The faith-filled journey of Dottie Beckloff, Part 1

When I attended Central Christian College in Bartlesville, Okla., in 1952, I first met John and Dottie Beckloff. 


John was finishing his second year of college on a G.I. Bill. Dottie was working to supplement their income. 
They met when John was working on a ranch in South Dakota after he had come from the military. Then Dottie Moreland, she lived on the adjoining ranch. They fell in love and married before leaving for college.
Insight | Bailey McBride
At Central Christian, they met Chuck Moore, Keith Robinson, Don Shackelford and Earl Edwards. All of them decided to transfer to Lipscomb College in Nashville, Tenn., where Dottie graduated in 1954 and John in 1956. During those years, they talked about going to Italy to do mission work. John completed a master’s at Peabody College in Nashville before teaching in east Tennessee while they raised support to go to Italy.
Then they spoke with Roger Church, a longtime supporter of African Christian Schools. Because of John’s leadership ability and his education background, Dottie says, Roger insisted that, instead of Italy, they go to Nigeria to strengthen ministry schools established there in the late 1940s. 
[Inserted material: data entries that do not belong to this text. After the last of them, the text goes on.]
(* ================================================================== *)
(** * Result *)
(* ================================================================== *)

(** C6. For every value [v], [Result.ok(v)] reports [isOk] true and stores
    exactly [v], falsy values such as [false] and [undefined] included; for
    every error [e], [Result.err(e)] reports [isOk] false and stores exactly
    [e].  The expectations of [result.test.ts] hold. *)
Theorem Result_ok_err_store :
  (forall (T E : Type) (v : T),
      Result.isOk (Result.ok v : Result.t T E) = true /\
      Result.value (Result.ok v : Result.t T E) = Some v) /\
  (forall (T E : Type) (e : E),
      Result.isOk (Result.err e : Result.t T E) = false /\
      Result.error (Result.err e : Result.t T E) = Some e) /\
  (JS.truthy (JS.Boolean false) = false /\
   Result.isOk (Result.ok (JS.Boolean false) : ResultTest.R) = true) /\
  (JS.truthy JS.Undefined = false /\
   Result.isOk (Result.ok JS.Undefined : ResultTest.R) = true) /\
  ResultTest.test_result.
Proof.
  repeat split; try reflexivity.
  exists (JS.Boolean true). split; reflexivity.
Qed.

(* ================================================================== *)
(** * convertShapeResult *)
(* ================================================================== *)

(** C4. For every native outcome: when its [isOk] flag is false,
    [convertShapeResult] returns [Result.err] carrying the kernel error
    converted to a string, so the error is not dropped; when the outcome is
    successful it returns [Result.ok] of a wrapper around the native
    handle. *)
Theorem convertShapeResult_normalises (B : Binding) (r : ShapeResult) :
  (isOk r = false ->
   convertShapeResult r = Result.err (String_ (error r)) /\
   Result.error (convertShapeResult r) = Some (String_ (error r))) /\
  (isOk r = true ->
   convertShapeResult r = Result.ok (OccShape (shape r)) /\
   exists w, Result.value (convertShapeResult r) = Some w /\
             instanceofOccShape w = true /\ handles [w] = [shape r]).
Proof.
  unfold convertShapeResult, OcctHelper_wrapShape.
  split; intros ->; simpl; repeat split.
  eexists; repeat split.
Qed.

(** Both branches of C4 on a failing and on a successful outcome. *)
Lemma convertShapeResult_normalises_witness :
  convertShapeResult (failingKernel (wasm_combine [])) =
    Result.err "kernel error" /\
  convertShapeResult (succeeded 7) = Result.ok (ownShape 7).
Proof.
  split.
  - apply (proj1 (convertShapeResult_normalises
                    (failingKernel (wasm_combine []))) eq_refl).
  - apply (proj2 (convertShapeResult_normalises (succeeded 7)) eq_refl).
Defined.

(* ================================================================== *)
(** * ShapeFactory *)
(* ================================================================== *)

Section FactoryProperties.

Context {B : Binding}.

Local Open Scope float_scope.

(** C5. For every degree input [d], [arc] and [revolve] hand the kernel the
    angle in radians, [d * pi / 180]: that is the angle argument of the one
    native call [arc] makes, of the one call [revolve] makes on a wrapper,
    and of every call either is seen to make at the boundary. *)
Theorem arc_revolve_pass_radians
  (normal center start : XYZ) (profile : IShape) (h : TopoDS_Shape)
  (axis : Ray) (d : JS.number) (kernel : KernelCall -> ShapeResult) :
  ShapeFactory.arc normal center start d =
    Invoke (wasm_arc normal center start (d * JS.Math_PI / 180))
           (fun r => Return (convertShapeResult r)) /\
  ShapeFactory.revolve (OccShape h) axis d =
    Invoke (wasm_revolve (Some h) axis (d * JS.Math_PI / 180))
           (fun r => Return (convertShapeResult r)) /\
  snd (run kernel (ShapeFactory.arc normal center start d)) =
    [wasm_arc normal center start (d * JS.Math_PI / 180)] /\
  (forall c,
      In c (snd (run kernel (ShapeFactory.revolve profile axis d))) ->
      exists p, c = wasm_revolve p axis (d * JS.Math_PI / 180)).
Proof.
  repeat split.
  intros c. destruct profile as [hp|f]; simpl.
  - intros [<-|[]]. eexists. reflexivity.
  - intros [].
Qed.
This wasn’t in the young couple’s plans. Nonetheless, they stepped out in faith and moved to Nigeria in 1961. There they served — with a few returns to the U.S. for family reasons — until John died in Nigeria in 2001.
I asked one of their sons, Dean, to take up the story. He began by recognizing how much his dad relied on Dottie. 
“He called on her for everything,” Dean said of their years before leaving for Nigeria. “And, of course, she would get after it. … They gardened and canned and had folks over constantly, and she was his secretary, typing what he needed. She bore four children and took care of them — and on and on. 
“One of the biggest ‘calls’ he gave her was to go to Africa. That one took some real swallowing. Of course, she went, not certain what she’d find there, but trusting.”
In Africa, Dottie learned about mosquito nets, the medications needed to ward off malaria and “the medicines needed when we contracted it,” Dean said. “In many ways her own upbringing prepared her for this brave new world she found in Africa. 
“No electricity? That’s how she’d grown up! And when the African rains would thunder down on us in the middle of the night, she would run around the house closing the shutters (we had no glass windows) to keep her family from a soaking. 
“She had been trained as a teacher and taught in a one-room schoolhouse in South Dakota. Teaching her children was something she’d been prepared for.
“People were in need in Africa. Medical facilities in the 1960s were few and far between. I remember the lineup of folks daily to get medical treatment. Mom would ‘doctor’ them — applying disinfectants and antibiotic ointments and bandaging up the wounds that would come.
“And through all that adventure, she endured, grew, struggled, flourished, and stayed devoted to her ‘John’ and to her children. 
“She laughed much, fought hard through the difficult times, cried, and stayed true to her family.”
Look for a continuation of Dottie’s story, including her involvement with The Christian Chronicle, next month.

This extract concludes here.